(** X21.  When the response decodes, the regional sites are returned
    exactly when there is one per location of the response, in order, with
    its parsed id and its name; the first id that does not parse gives the
    error. *)
Theorem RegionalForecastSiteList_value result :
  decodes
    (fetch JoinPath pick d "regional forecast site list"
       "txt/wxfcs/regionalforecast/json/sitelist" None) result ->
  (forall locations,
     (RegionalForecastSiteList JoinPath pick d).1 = (Some locations, None) <->
     Forall2
       (fun s r =>
          strconv.ParseInt (regionalForecastSiteListResponse.Id s) 64
          = (RegionalForecastSite.Id r, None) /\
          RegionalForecastSite.Name r
          = regionalForecastSiteListResponse.Name s)
       (regionalForecastSiteListResponse.Locations_Location result)
       locations) /\
  (forall l1 s l2 x err,
     regionalForecastSiteListResponse.Locations_Location result
     = l1 ++ s :: l2 ->
     Forall (fun s =>
               (strconv.ParseInt (regionalForecastSiteListResponse.Id s)
                  64).2 = None) l1 ->
     strconv.ParseInt (regionalForecastSiteListResponse.Id s) 64
     = (x, Some err) ->
     (RegionalForecastSiteList JoinPath pick d).1
     = (None,
        Some (Errorf "could not parse location id: %w" [] (Some err)))).
Proof.
  unfold decodes, RegionalForecastSiteList.
  destruct (fetch _ _ _ _ _ _) as [[[body target] err] lg]. simpl.
  intros [-> ->]. simpl.
  set (convert := fun s : regionalForecastSiteListResponse.Location => _).
  assert (forall s r,
            convert s = Next r <->
            strconv.ParseInt (regionalForecastSiteListResponse.Id s) 64
            = (RegionalForecastSite.Id r, None) /\
            RegionalForecastSite.Name r
            = regionalForecastSiteListResponse.Name s) as Hconvert.
  { intros s r. unfold convert.
    destruct (strconv.ParseInt _ 64) as [id [e|]]; simpl;
      [split; [discriminate|by intros [? _]]|].
    split; [by intros [= <-]|]. intros [[= ->] Hname]. destruct r.
    simpl in *. by subst. }
  split.
  - intros locations.
    rewrite <- (Forall2_pointwise _ _ _ _ Hconvert), <- each_Next.
    destruct (each _ _); split; congruence.
  - intros l1 s l2 x err -> Hl1 Hid.
    rewrite (each_Return_first _ _ _ _
               (Errorf "could not parse location id: %w" [] (Some err)));
      [done| |by unfold convert; rewrite Hid].
    eapply Forall_impl; [done|]. intros a. unfold convert.
    destruct (strconv.ParseInt (regionalForecastSiteListResponse.Id a) 64)
      as [id ?].
    simpl. intros ->. by eexists.
Qed.
(* ===== verification/Sigset.v ===== *)
(** * Sigset: [qnx_sigset.h], [qnx_sigset.cpp] and [qnx/signal.h]

    QNX signal masks (bit [signo - 1] of a 32-bit word) and the translation of
    signal numbers and masks between Linux and QNX.  A host [sigset_t] is a
    finite set of host signal numbers. *)

From S2P Require Import Prelude.

(** ** QNX signal numbers ([qnx/signal.h]) *)
Module Qnx.
Definition QSIGHUP := 1.
Definition QSIGINT := 2.
Definition QSIGQUIT := 3.
Definition QSIGILL := 4.
Definition QSIGTRAP := 5.
Definition QSIGIOT := 6.
Definition QSIGABRT := 6.
Definition QSIGEMT := 7.
Definition QSIGFPE := 8.
Definition QSIGKILL := 9.
Definition QSIGBUS := 10.
Definition QSIGSEGV := 11.
Definition QSIGSYS := 12.
Definition QSIGPIPE := 13.
Definition QSIGALRM := 14.
Definition QSIGTERM := 15.
Definition QSIGUSR1 := 16.
Definition QSIGUSR2 := 17.
Definition QSIGCHLD := 18.
Definition QSIGPWR := 19.
Definition QSIGWINCH := 20.
Definition QSIGURG := 21.
Definition QSIGPOLL := 22.
Definition QSIGIO := 22.
Definition QSIGSTOP := 23.
Definition QSIGTSTP := 24.
Definition QSIGCONT := 25.
Definition QSIGTTIN := 26.
Definition QSIGTTOU := 27.
Definition QSIGDEV := 28.
Definition QSIGMAX := 32.
Definition QSIGMIN := 1.
Definition QSIG_ERR := 4294967295.
Definition QSIG_DFL := 0.
Definition QSIG_IGN := 1.
Definition QSIG_HOLD := 2.
End Qnx.

(** ** Linux signal numbers (x86 [asm/signal.h]) *)
Module Host.
Definition SIGHUP := 1.
Definition SIGINT := 2.
Definition SIGQUIT := 3.
Definition SIGILL := 4.
Definition SIGTRAP := 5.
Definition SIGIOT := 6.
Definition SIGBUS := 7.
Definition SIGFPE := 8.
Definition SIGKILL := 9.
Definition SIGUSR1 := 10.
Definition SIGSEGV := 11.
Definition SIGUSR2 := 12.
Definition SIGPIPE := 13.
Definition SIGALRM := 14.
Definition SIGTERM := 15.
Definition SIGCHLD := 17.
Definition SIGCONT := 18.
Definition SIGSTOP := 19.
Definition SIGTTIN := 21.
Definition SIGTTOU := 22.
Definition SIGURG := 23.
Definition SIGWINCH := 28.
Definition SIGIO := 29.
Definition SIGPWR := 30.
Definition SIGSYS := 31.
End Host.

(** The [SIG_MAP] macro: pairs (host, qnx). *)
Definition SIG_MAP : list (Z * Z) :=
  [ (Host.SIGHUP, Qnx.QSIGHUP); (Host.SIGINT, Qnx.QSIGINT); (Host.SIGQUIT, Qnx.QSIGQUIT);
    (Host.SIGILL, Qnx.QSIGILL); (Host.SIGTRAP, Qnx.QSIGTRAP); (Host.SIGIOT, Qnx.QSIGIOT);
    (Host.SIGFPE, Qnx.QSIGFPE); (Host.SIGKILL, Qnx.QSIGKILL); (Host.SIGBUS, Qnx.QSIGBUS);
    (Host.SIGSEGV, Qnx.QSIGSEGV); (Host.SIGSYS, Qnx.QSIGSYS); (Host.SIGPIPE, Qnx.QSIGPIPE);
    (Host.SIGALRM, Qnx.QSIGALRM); (Host.SIGTERM, Qnx.QSIGTERM); (Host.SIGUSR1, Qnx.QSIGUSR1);
    (Host.SIGUSR2, Qnx.QSIGUSR2); (Host.SIGCHLD, Qnx.QSIGCHLD); (Host.SIGPWR, Qnx.QSIGPWR);
    (Host.SIGWINCH, Qnx.QSIGWINCH); (Host.SIGURG, Qnx.QSIGURG); (Host.SIGIO, Qnx.QSIGIO);
    (Host.SIGSTOP, Qnx.QSIGSTOP); (Host.SIGCONT, Qnx.QSIGCONT); (Host.SIGTTIN, Qnx.QSIGTTIN);
    (Host.SIGTTOU, Qnx.QSIGTTOU) ].

(** A [switch] over the rows of a macro table, with the [default] result [d]. *)
Fixpoint switch_map (tbl : list (Z * Z)) (d v : Z) : Z :=
  match tbl with
  | [] => d
  | (k, r) :: tbl => if v =? k then r else switch_map tbl d v
  end.

Definition map_sig_host_to_qnx (sig : Z) : Z := switch_map SIG_MAP (-1) sig.
Definition map_sig_qnx_to_host (sig : Z) : Z :=
  switch_map (map (fun '(h, q) => (q, h)) SIG_MAP) (-1) sig.

(** ** [QnxSigset]: the 32-bit value *)

Definition get_qnx_mask (signo : Z) : outcome Z :=
  _ ← check ((Qnx.QSIGMIN <=? signo) && (signo <=? Qnx.QSIGMAX)) AssertFailed;
  Ok (u32 (Z.shiftl 1 (signo - Qnx.QSIGMIN))).

Definition set_qnx_sig (m_value signo : Z) : outcome Z :=
  mask ← get_qnx_mask signo; Ok (Z.lor m_value mask).
Definition clear_qnx_sig (m_value signo : Z) : outcome Z :=
  mask ← get_qnx_mask signo; Ok (Z.land m_value (u32 (Z.lnot mask))).
Definition test_qnx_sig (m_value signo : Z) : outcome bool :=
  mask ← get_qnx_mask signo; Ok (negb (Z.land m_value mask =? 0)).

Definition modify (m_value mask bits : Z) : Z :=
  Z.lor (Z.land m_value (u32 (Z.lnot mask))) (Z.land bits mask).

Definition is_empty (m_value : Z) : bool := m_value =? 0.

(** The signal numbers the [for] loops run through. *)
Definition all_sigs : list Z := seqZ Qnx.QSIGMIN (Qnx.QSIGMAX - Qnx.QSIGMIN + 1).

Fixpoint find_first_loop (m_value : Z) (sigs : list Z) : outcome Z :=
  match sigs with
  | [] => Ok (-1)
  | qnx_sig :: sigs =>
      b ← test_qnx_sig m_value qnx_sig;
      if (b : bool) then Ok qnx_sig else find_first_loop m_value sigs
  end.
Definition find_first (m_value : Z) : outcome Z := find_first_loop m_value all_sigs.

Fixpoint to_host_loop (m_value : Z) (acc : gset Z) (sigs : list Z) : outcome (gset Z) :=
  match sigs with
  | [] => Ok acc
  | sig :: sigs =>
      let host_sig := map_sig_qnx_to_host sig in
      if host_sig <? 0 then to_host_loop m_value acc sigs
      else b ← test_qnx_sig m_value sig;
           to_host_loop m_value (if (b : bool) then {[ host_sig ]} ∪ acc else acc) sigs
  end.
Definition map_to_host_sigset (m_value : Z) : outcome (gset Z) := to_host_loop m_value ∅ all_sigs.

Fixpoint to_qnx_loop (host_set : gset Z) (acc : Z) (sigs : list Z) : outcome Z :=
  match sigs with
  | [] => Ok acc
  | sig :: sigs =>
      let host_sig := map_sig_qnx_to_host sig in
      if host_sig <? 0 then to_qnx_loop host_set acc sigs
      else if bool_decide (host_sig ∈ host_set)
      then mask ← get_qnx_mask sig; to_qnx_loop host_set (Z.lor acc mask) sigs
      else to_qnx_loop host_set acc sigs
  end.
Definition map_sigmask_host_to_qnx (host_set : gset Z) : outcome Z :=
  to_qnx_loop host_set 0 all_sigs.

(** ** Bits of a mask *)

Definition sig_ok (s : Z) : Prop := Qnx.QSIGMIN <= s <= Qnx.QSIGMAX.

Lemma elem_of_all_sigs s : s ∈ all_sigs <-> sig_ok s.
Proof. unfold all_sigs, sig_ok, Qnx.QSIGMIN, Qnx.QSIGMAX. rewrite elem_of_seqZ. lia. Qed.

Lemma get_qnx_mask_ok s : sig_ok s -> get_qnx_mask s = Ok (2 ^ (s - 1)).
Proof.
  unfold sig_ok, get_qnx_mask, Qnx.QSIGMIN, Qnx.QSIGMAX. intros H.
  destruct (Z.leb_spec 1 s), (Z.leb_spec s 32); try lia. simpl.
  rewrite Z.shiftl_1_l, wrapu_small; [done|].
  split; [apply Z.pow_nonneg; lia|]. apply Z.pow_lt_mono_r; lia.
Qed.

Lemma land_pow2_testbit v n : 0 <= n -> negb (Z.land v (2 ^ n) =? 0) = Z.testbit v n.
Proof.
  intros Hn. destruct (Z.testbit v n) eqn:E.
  - rewrite negb_true_iff. apply Z.eqb_neq. intros H0.
    assert (Hb : Z.testbit (Z.land v (2 ^ n)) n = true)
      by (rewrite Z.land_spec, E, Z.pow2_bits_true by lia; done).
    rewrite H0, Z.bits_0 in Hb. done.
  - rewrite negb_false_iff. apply Z.eqb_eq. apply Z.bits_inj_0. intros k.
    rewrite Z.land_spec, Z.pow2_bits_eqb by lia.
    destruct (Z.eqb_spec n k) as [-> |]; [by rewrite E|]. apply andb_false_r.
Qed.

Lemma test_qnx_sig_ok v s : sig_ok s -> test_qnx_sig v s = Ok (Z.testbit v (s - 1)).
Proof.
  intros H. unfold test_qnx_sig. rewrite get_qnx_mask_ok by done. simpl.
  rewrite land_pow2_testbit; [done|]. unfold sig_ok, Qnx.QSIGMIN in H. lia.
Qed.

Lemma testbit_u32 z n : Z.testbit (u32 z) n = ((n <? 32) && Z.testbit z n)%bool.
Proof.
  unfold wrapu. destruct (Z.ltb_spec n 0).
  - rewrite !Z.testbit_neg_r by lia. by rewrite andb_false_r.
  - destruct (Z.ltb_spec n 32).
    + by rewrite Z.mod_pow2_bits_low.
    + by rewrite Z.mod_pow2_bits_high by lia.
Qed.

Lemma testbit_beyond v n : 0 <= v < 2 ^ 32 -> 32 <= n -> Z.testbit v n = false.
Proof.
  intros Hv Hn. replace v with (u32 v) by (apply wrapu_small; lia).
  rewrite testbit_u32. by destruct (Z.ltb_spec n 32); [lia|].
Qed.

(** Two masks with the same signals are equal. *)
Lemma mask_ext v w :
  0 <= v < 2 ^ 32 -> 0 <= w < 2 ^ 32 ->
  (forall s, sig_ok s -> Z.testbit v (s - 1) = Z.testbit w (s - 1)) -> v = w.
Proof.
  intros Hv Hw H. apply Z.bits_inj'. intros n Hn. destruct (decide (n < 32)).
  - replace n with (n + 1 - 1) by lia. apply H. unfold sig_ok, Qnx.QSIGMIN, Qnx.QSIGMAX. lia.
  - by rewrite !testbit_beyond by lia.
Qed.

Lemma lor_range v w : 0 <= v < 2 ^ 32 -> 0 <= w < 2 ^ 32 -> 0 <= Z.lor v w < 2 ^ 32.
Proof.
  intros Hv Hw. replace (Z.lor v w) with (u32 (Z.lor v w)); [apply wrapu_range; lia|].
  apply Z.bits_inj'. intros n Hn. rewrite testbit_u32, Z.lor_spec.
  destruct (Z.ltb_spec n 32); [done|]. by rewrite !testbit_beyond by lia.
Qed.

Lemma land_range v w : 0 <= v < 2 ^ 32 -> 0 <= Z.land v w < 2 ^ 32.
Proof.
  intros Hv. replace (Z.land v w) with (u32 (Z.land v w)); [apply wrapu_range; lia|].
  apply Z.bits_inj'. intros n Hn. rewrite testbit_u32, Z.land_spec.
  destruct (Z.ltb_spec n 32); [done|]. by rewrite testbit_beyond by lia.
Qed.

Lemma modify_testbit v m b n :
  0 <= n -> Z.testbit (modify v m b) n =
    if Z.testbit m n then Z.testbit b n else (Z.testbit v n && (n <? 32))%bool.
Proof.
  intros Hn. unfold modify. rewrite Z.lor_spec, !Z.land_spec, testbit_u32, Z.lnot_spec by lia.
  destruct (Z.testbit m n), (Z.testbit v n), (Z.testbit b n), (n <? 32); done.
Qed.
Lemma pop_loop_app (s r : cstring) : SLASH ∉ s -> pop_loop (s ++ r) = pop_loop r.
Proof.
  induction s as [|c s IH]; [done|]. rewrite not_elem_of_cons. intros [Hne Hs]. simpl.
  destruct (Z.eqb_spec c SLASH); [congruence|auto].
Qed.

Lemma pop_loop_slash (r : cstring) : pop_loop (SLASH :: r) = SLASH :: r.
Proof. done. Qed.

Lemma last_plain (s : cstring) : s <> [] -> SLASH ∉ s -> exists c, last s = Some c /\ c <> SLASH.
Proof.
  intros Hne Hs. destruct (last s) as [c|] eqn:E.
  - exists c. split; [done|]. intros ->. apply Hs. by apply last_Some_elem_of.
  - by apply last_None in E.
Qed.

Lemma render_nil_iff abs segs : Forall plain segs -> render abs segs = [] <-> abs = false /\ segs = [].
Proof.
  intros H. unfold render. destruct abs; simpl; [naive_solver|].
  destruct H as [|s segs [Hne _] _]; simpl; [naive_solver|].
  split; [|naive_solver]. destruct segs; simpl; [done|]. by destruct s.
Qed.

Lemma render_last abs segs s :
  plain s -> exists c, last (render abs (segs ++ [s])) = Some c /\ c <> SLASH.
Proof.
  intros (Hne & Hs & _). destruct (last_plain s Hne Hs) as (c & Hc & Hn).
  exists c. split; [|done]. unfold render. rewrite join_snoc.
  rewrite !last_app. by rewrite Hc.
Qed.

Lemma pop_render abs segs s :
  Forall plain segs -> plain s -> pop_path (render abs (segs ++ [s])) = render abs segs.
Proof.
  intros Hsegs Hp. pose proof Hp as (Hne & Hs & _). unfold pop_path, render. rewrite join_snoc.
  rewrite !rev_app_distr, <- !app_assoc.
  rewrite pop_loop_app by (rewrite list_elem_of_In, <- in_rev, <- list_elem_of_In; done).
  destruct segs as [|x segs].
  - simpl. destruct abs; simpl; done.
  - set (l := (if abs then [SLASH] else []) ++ join (x :: segs)).
    assert (Hr : rev (pop_loop (rev (join (x :: segs) ++ [SLASH]) ++ rev (if abs then [SLASH] else [])))
                 = l ++ [SLASH]).
    { rewrite rev_unit. change ((SLASH :: ?a) ++ ?b) with (SLASH :: (a ++ b)).
      rewrite pop_loop_slash. simpl rev at 1. by rewrite rev_app_distr, !rev_involutive. }
    rewrite Hr. assert (Hl : l <> []).
    { intros He. apply (render_nil_iff abs (x :: segs)) in He; [|done]. naive_solver. }
    assert (Hle : (1 < length (l ++ [SLASH]))%nat).
    { rewrite length_app. destruct l; [done|]. simpl. lia. }
    apply Nat.ltb_lt in Hle. rewrite Hle. apply removelast_last.
Qed.

Lemma push_render abs segs s :
  Forall plain segs -> plain s -> push_part (render abs segs) s = render abs (segs ++ [s]).
Proof.
  intros Hsegs Hp. unfold push_part. destruct segs as [|x segs] using rev_ind.
  - unfold render. simpl. destruct abs; simpl; done.
  - clear IHsegs. apply Forall_app in Hsegs as [Hsegs Hx]. apply Forall_cons in Hx as [Hx _].
    destruct (render_last abs segs x Hx) as (c & Hc & Hn).
    rewrite Hc. rewrite (bool_decide_eq_false_2 (Some c = Some SLASH)) by congruence.
    rewrite bool_decide_eq_false_2; [|intros He; rewrite He in Hc; done].
    simpl. unfold render. rewrite (join_snoc (segs ++ [x]) s).
    destruct (segs ++ [x]) eqn:E; [by destruct segs|]. by rewrite !app_assoc.
Qed.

---+---

» **What this task involves**: Give the number of lines in the material above that contain "decodes", with no other words.

» **Answer area**: 3